°°°
Malam kala aku selesai melaksanakan ibadah sholat isya, kurebahkan badan di atas kasur dengan dipan selebar satu meter. Sembari bersandar dengan dua bantal empuk—dengan earphone yang tersumpal pula di kedua telinga—aku duduk dengan anteng—membalas pesan dari Devan beberapa saat yang lalu, yang berupa laporan bahwa ia telah sampai dengan selamat di rumah budhenya sehabis mengantarku.
Suara lelaki dengan nada yang menenangkan membuatku memejamkan mata menikmati lagu yang ia nyanyikan. Dengan bersenandung lirih, kuikuti lantunan lelaki bernama Adhitia Sofyan berjudul Sesuatu di Jogja.
Terbawa lagi langkahku ke sana
Mantra apa entah yang istimewa
Kupercaya selalu ada sesuatu di JogjaBelum juga lagu itu berada di penghujung, lelaki dengan kaos hitam dan helm yang entah kenapa ia kenakan di dalam rumah membuka pintu kamarku. Membuatku terlonjak dan menegakkan dudukku—membuat salah satu sumpalan earphoneku menggantung jatuh.
Sembari mengelus dadaku, "kenapa sih, bang?!"
Lelaki dengan badan kerempeng namun cukup tinggi yang membuka pintu kamarku dan diam berdiri itu abangku. Namanya Wiranata Wiguna. Sudah duduk di bangku perkuliahan di sebuah Institut Seni Yogyakarta.
Ia mengunyah cakue yang sebelumnya berada di tangannya. Dengan mulut yang belum usai mengunyah makanan berminyak itu, ia menjawabku dengan suara tidak jelas. "Ayo anterin abang,"
Ia menaikkan kaca helm hitamnya yang beberapa saat menutupi wajah.
Masih belum mengerti apa yang ia katakan, sontak aku mencabut satu earphone yang masih tersumpal di telinga kiriku.
"Hah kemana??" alisku mengerut menatapnya.
Kali ini ia telah menghabiskan cakuenya hingga habis tak bersisa. "ke rumah temen abang,"
"Mau ambil card di kameranya. Abang kebagian jatah ngedit, tapi videonya masih ada dalem card di kamera dia. Ayo kancani dek, isin e nek dewe ki," lanjutnya gusar. (Ayo temenin dek, malu kalo sendirian tuh)
Aku mantap menggeleng, "nggak mau, aku barusan pulang. Capek!"
Aku tidak bohong kala menjawabnya. Pasalnya aku benar-benar merasa lelah sehabis pergi tadi.
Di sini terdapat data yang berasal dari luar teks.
(** The residue of an offset. *)
Lemma residue_mod a : powerOfTwo (sa_align a) → sa_align a <= 2 ^ 32 →
  Z.land (u64 (- sa_offset a)) (sa_align a - 1) = (- sa_offset a) mod sa_align a.
Proof.
  intros Hp Hle. rewrite land_pow2_mod by done. destruct Hp as (k & Hk & E). rewrite E in *. apply Z.pow_le_mono_r_iff in Hle; [|lia..].
  unfold u64. apply wrap_mod. lia.
Qed.

(** The constraint names the alignment and the residue. *)
Lemma pow2_key x y p q : powerOfTwo x → powerOfTwo y → 0 <= p < x → 0 <= q < y → x + p = y + q → x = y ∧ p = q.
Proof.
  intros (i & Hi & ->) (j & Hj & ->) Hp Hq E.
  assert (Hij : i = j); [|subst; lia]. destruct (Z.lt_trichotomy i j) as [H|[H|H]]; [exfalso|done|exfalso].
  - pose proof (Z.pow_le_mono_r 2 (i + 1) j). rewrite Z.pow_add_r in * by lia. lia.
  - pose proof (Z.pow_le_mono_r 2 (j + 1) i). rewrite Z.pow_add_r in * by lia. lia.
Qed.

Lemma groupOf_align l : Forall plainAccess l →
  (sg_align (groupOf l) = 1 ∧ sg_alignedOffset (groupOf l) = 0) ∨
  ∃ a, a ∈ l ∧ sg_align (groupOf l) = sa_align a ∧ sg_alignedOffset (groupOf l) = sa_offset a.
Proof.
  intros Hl. unfold groupOf. refine (foldl_invariant groupStep (λ pre g, (sg_align g = 1 ∧ sg_alignedOffset g = 0) ∨
    ∃ a, a ∈ pre ∧ sg_align g = sa_align a ∧ sg_alignedOffset g = sa_offset a) l _ _ _); [by left|].
  intros pre x g _ IH. unfold groupStep. destruct (_ || _); [|cbv zeta; destruct (_ <? _)]; cbn [sg_align sg_alignedOffset].
  - destruct IH as [IH|(a & ? & ?)]; [by left|right]. exists a. split; [apply elem_of_app; by left|done].
  - right. exists x. split; [apply elem_of_app; right; by left|done].
  - destruct IH as [IH|(a & ? & ?)]; [by left|right]. exists a. split; [apply elem_of_app; by left|done].
Qed.

(** One executed access is enough: the others of its group have the same
    residue, or rely on the frame. *)
Lemma group_aligned frameRoot l root a0 :
  Forall plainAccess l → a0 ∈ l → (∀ a, a ∈ l → constraintOf frameRoot a = constraintOf frameRoot a0) →
  (frameRoot = true → root mod 16 = 0) → (root + sa_offset a0) mod sa_align a0 = 0 → groupAligned frameRoot l root.
Proof.
  intros Hl H0 Hkey Hframe Hal. unfold groupAligned, groupAlignment. rewrite Forall_forall in Hl.
  destruct (frameRoot && (sg_align (groupOf l) <? 16)) eqn:Ef.
  { apply andb_true_iff in Ef as [-> _]. rewrite Z.add_0_r. split_and!; [by exists 4|lia|by apply Hframe]. }
  destruct (groupOf_align l) as [[-> ->]|(a & Ha & -> & ->)]; [by apply Forall_forall|by split_and!; [exists 0|lia|rewrite Z.mod_1_r]|].
  destruct (Hl a Ha) as (_ & _ & Hp & Hle). destruct (Hl a0 H0) as (_ & _ & Hp0 & Hle0). split_and!; [done|done|].
  specialize (Hkey a Ha). unfold constraintOf in Hkey. cbv zeta in Hkey. rewrite !residue_mod in Hkey by done.
  pose proof (pow2_gt0 _ Hp). pose proof (pow2_gt0 _ Hp0). pose proof (Z.mod_pos_bound (- sa_offset a) (sa_align a)).
  pose proof (Z.mod_pos_bound (- sa_offset a0) (sa_align a0)).
  destruct (frameRoot && (sa_align a <=? 16) && _) eqn:Ea in Hkey; destruct (frameRoot && (sa_align a0 <=? 16) && _) eqn:Ea0 in Hkey; try lia.
  - bool_to_prop. subst frameRoot. 
    assert (Hroot : root mod sa_align a = 0).
    { eapply mod_divide_trans; [done| |by apply Hframe|lia]. apply pow2_divide; [done|by exists 4|done]. }
    rewrite Z.add_mod, Hroot by lia. assert (Hz : sa_offset a mod sa_align a = 0); [|by rewrite Hz, Z.mod_0_l by lia].
    apply Z.mod_divide; [lia|]. apply Z.divide_opp_r. apply Z.mod_divide; [lia|done].
  - destruct (pow2_key (sa_align a) (sa_align a0) ((- sa_offset a) mod sa_align a) ((- sa_offset a0) mod sa_align a0)) as [Eal Eres];
      [done|done|lia|lia|done|]. rewrite Eal in *.
    replace (root + sa_offset a) with ((root + sa_offset a0) + ((- sa_offset a0) - (- sa_offset a))) by lia.
    rewrite Z.add_mod, Hal, Zminus_mod, Eres, Z.sub_diag by lia. by rewrite Z.mod_0_l by lia.
Qed.
(** [groups[key].push_back(row)] of a [std::map]. *)
Fixpoint pushRow (key : group) (r : row) (groups : list (group * list row)) : list (group * list row) :=
  match groups with
  | [] => [(key, [r])]
  | (k, rows) :: groups =>
      if bool_decide (k = key) then (k, rows ++ [r]) :: groups
      else if lexLess (keyOf key) (keyOf k) then (key, [r]) :: (k, rows) :: groups
      else (k, rows) :: pushRow key r groups
  end.

(** [commonAlignment]: the largest power of two that divides both. *)
Definition commonAlignment (alignment offset : Z) : Z := Z.land (Z.lor alignment offset) (- Z.lor alignment offset).

Section tables.
Context {DL : DataLayout} (symbols offsets : gmap string Z) (image : Z).

(** One fixup of the object [name], which has alignment [alignment]. *)
Definition tableRow (f : string * option Z * fixup) : result memory_error (group * row) :=
  let '(name, alignment, (offset, value)) := f in
  let width := getTypeStoreSize (typeOf value) in
  if negb (isPowerOf2 width) || (8 <? width) || match typeOf value with IntegerTy bits => negb (bits =? width * 8) | _ => false end
  then Err InitializerWidth
  else
    match ResolveArenaInitializer symbols image offsets (width * 8) value with
    | Ok resolved =>
        Ok (Group (Bases resolved) width (Z.min width (commonAlignment (default 1 alignment) offset)),
            (u64 (default 0 (symbols !! name) - image + offset), Addend resolved))
    | Err e => Err e
    end.

Definition addFixup (f : string * option Z * fixup) (groups : list (group * list row)) : result memory_error (list (group * list row)) :=
  match tableRow f with
  | Ok (key, r) => Ok (pushRow key r groups)
  | Err e => Err e
  end.

End tables.

(** The place of the object all destinations are relative to: that of the
    first fixup. *)
Definition imagePlace (symbols : gmap string Z) (fixups : list (string * option Z * fixup)) : Z :=
  default 0 (head fixups ≫= λ f, symbols !! f.1.1).

Definition EmitArenaFixups `{DataLayout} (symbols offsets : gmap string Z) (fixups : list (string * option Z * fixup)) :
    result memory_error (list (group * list row)) :=
  groups ← foldM (addFixup symbols offsets (imagePlace symbols fixups)) fixups [];
  if forallb (λ g : group * list row, Z.of_nat (length g.2) <=? Z.shiftl 1 23) groups then Ok groups else Err FixupTableTooLarge.

(** ** What the tables do at run time *)

Section fixing.
Context {BL : BpfLoop}.

(** The callback of one table, with the two words of its context. *)
Definition callback (g : group) (rows : list row) (imageBase valueBase index : Z) (m : mem) : Z * mem :=
  if index <? Z.of_nat (length rows) then
    let '(destination, addend) := default (0, 0) (rows !! Z.to_nat index) in
    (0, storeLE m (u64 (imageBase + destination)) (Z.to_nat (gr_width g)) (u64 (valueBase + addend)))
  else (0, m).

(** [bases]: the span, the function window and the image at run time. *)
Definition relocationBase (bases : Z * Z * Z) (g : group) : Z :=
  let '(b0, b1, b2) := bases in
  let '(n0, n1, n2) := gr_bases g in
  let add acc n b := if n =? 0 then acc else u64 (acc + u64 (b * n)) in
  add (add (add 0 n0 b0) n1 b1) n2 b2.

Definition applyTable (bases : Z * Z * Z) (t : group * list row) (m : mem) : mem :=
  bpf_loop (Z.of_nat (length t.2)) (callback t.1 t.2 bases.2 (relocationBase bases t.1)) m.

Definition applyTables (bases : Z * Z * Z) (groups : list (group * list row)) (m : mem) : mem :=
  foldl (λ m t, applyTable bases t m) m groups.
End fixing.

(** ** Layout of the object *)

(** An object that is already in the arena address space. *)
Definition isArenaGlobal (g : global) : bool :=
  negb (g_declaration g) && bool_decide (g_section g = EmptyString) && (g_addrspace g =? ArenaAS) &&
  negb (String.prefix "llvm." (g_name g)).

Definition isInitialised (g : global) : bool := negb (isNullValue (g_init g)).

(** The pass's two work lists: explicit arena objects come first. *)
Definition movableGlobals (globals : list global) : list global :=
  filter (λ g, IsMovableGlobal g = true ∧ isCallStack g = false) globals.

Definition zeroGlobals (globals : list global) : list global :=
  filter (λ g, isInitialised g = false) (filter (λ g, isArenaGlobal g = true) globals ++ movableGlobals globals).

Definition movedGlobals (globals : list global) : list global :=
  filter (λ g, isInitialised g = true) (filter (λ g, isArenaGlobal g = true) globals ++ movableGlobals globals).

Section layout.
Context {DL : DataLayout} {ABI : ABIAlign}.

Definition alignmentOf (g : global) : Z := Z.max (default 1 (g_align g)) (getABITypeAlign (typeOf (g_init g))).

(** One iteration of the sparse layout: the size so far and the offsets. *)
Definition placeZero (g : global) (p : Z * gmap string Z) : result memory_error (Z * gmap string Z) :=
  match AlignWithin p.1 (alignmentOf g) addressLimit with
  | None => Err (CannotAlign (g_name g))
  | Some virtualSize =>
      let size := getTypeAllocSize (typeOf (g_init g)) in
      if addressLimit - virtualSize <? size then Err (ExceedsDomain (g_name g))
      else Ok (virtualSize + size, <[g_name g := virtualSize]> p.2)
  end.

Definition MaxArenaBytes : Z := MAX_ARENA_PAGES * ARENA_PAGE_SIZE.

(** One iteration of the bound on the initialised image. *)
Definition countInitialized (g : global) (initializedBytes : Z) : result memory_error Z :=
  let align := alignmentOf g in
  if MaxArenaBytes - initializedBytes <? align - 1 then Err ImageExceedsArena
  else
    let initializedBytes := initializedBytes + (align - 1) in
    let size := getTypeAllocSize (typeOf (g_init g)) in
    if MaxArenaBytes - initializedBytes <? size then Err ImageExceedsArena else Ok (initializedBytes + size).

(** One initialised object: its new initialiser and its fixups. *)
Definition sanitizeGlobal (g : global) (s : list (global * list fixup) * emission) :
    result memory_error (list (global * list fixup) * emission) :=
  match SanitizeInitializer (g_init g) 0 ([], s.2) with
  | Ok (init, (local, st)) =>
      Ok (s.1 ++ [(Global (g_name g) (g_declaration g) (g_section g) ArenaAS (g_native g) (g_capsule g) (g_constant g) (g_align g) init, local)], st)
  | Err e => Err e
  end.

Record arena_object := ArenaObject {
  a_zeroOffsets : gmap string Z;
  a_moved : list (global * list fixup);
  a_functions : gmap string Z;
  a_config : config;
  a_pages : Z;
}.

(** The fixups in the order in which the pass lists them. *)
Definition fixupsOf (moved : list (global * list fixup)) : list (string * option Z * fixup) :=
  moved ≫= λ gf, (λ f, (g_name gf.1, g_align gf.1, f)) <$> gf.2.

Definition pagesFor (bytes : Z) : Z := Z.shiftr (bytes + ARENA_PAGE_SIZE - 1) ARENA_PAGE_SHIFT.

Definition runArenaMemory (slice : option Z) (globals : list global) (linked : config) (ids : gmap string Z) (next : Z) :
    result memory_error arena_object :=
  let bank := last (filter (λ g, IsMovableGlobal g = true ∧ isCallStack g = true) globals) in
  '(virtualSize, zeroOffsets) ← foldM placeZero (zeroGlobals globals) (ARENA_PAGE_SIZE, ∅);
  match AlignWithin virtualSize 16 addressLimit with
  | None => Err StorageExceedsDomain
  | Some heapBase =>
      if bool_decide (bank = None) then Err NoSoftwareStack
      else
        '(stackBytes, sliceBytes) ← ConfigureSoftwareStack ((λ g, (getTypeAllocSize (typeOf (g_init g)), slice)) <$> bank) MEMORY_REGION_SIZE;
        '(moved, st) ← foldM sanitizeGlobal (movedGlobals globals) ([], Emission [] [] ids next);
        initializedBytes ← foldM countInitialized (movedGlobals globals) 0;
        let initializedPages := pagesFor initializedBytes in
        c ← ConfigureObjectLayout linked heapBase sliceBytes (stackBytes / sliceBytes) initializedPages MEMORY_ARENA 0
              (Z.max ARENA_PAGE_SIZE sliceBytes) 0;
        let pages := pagesFor (memory_end c) + initializedPages + ARENA_SLICE_SLACK_PAGES sliceBytes in
        if MAX_ARENA_PAGES <? pages then Err MemoryExceedsArena
        else Ok (ArenaObject zeroOffsets moved (FunctionIds st) c (u32 (Z.max 1 pages)))
  end.
End layout.
End Arena.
Walaupun sudah makan pecel lele bersama Devan, rasanya energiku masih belum pulih.
Baru saja aku menarik selimut—hendak berbaring untuk melanjutkan tidur—tapi bang Wira masih merengek dan mengiming-imingiku.
"Ayo, nanti tak beliin terang bulan wes," tawarnya dengan raut dibuat sedih.
Bukannya mengkasihaninya aku justru dibuat jijik akan ekspresi abangku itu. Tetapi tak ayal bayangan terang bulan dengan isian selai coklat serta kacangnya membuatku menelan ludah.
Buru-buru aku duduk tegap lagi dan menatapnya penuh gairah, "coklat kacang ya!!" sementara bang Wira cuma bisa mengangguk.
°°°
Netraku mengitari bangunan dua lantai dengan tembok berwarna kuning gading. Motor yang aku dan bang Wira tunggangi berhenti di depan pagar hitam yang tak cukup tinggi. Sementara sesosok kucing berwarna oranye menghampiri pagar. Membuatku buru-buru turun dan berjongkok di depan pagar untuk dapat mengelus bulunya yang halus di dalam pagar.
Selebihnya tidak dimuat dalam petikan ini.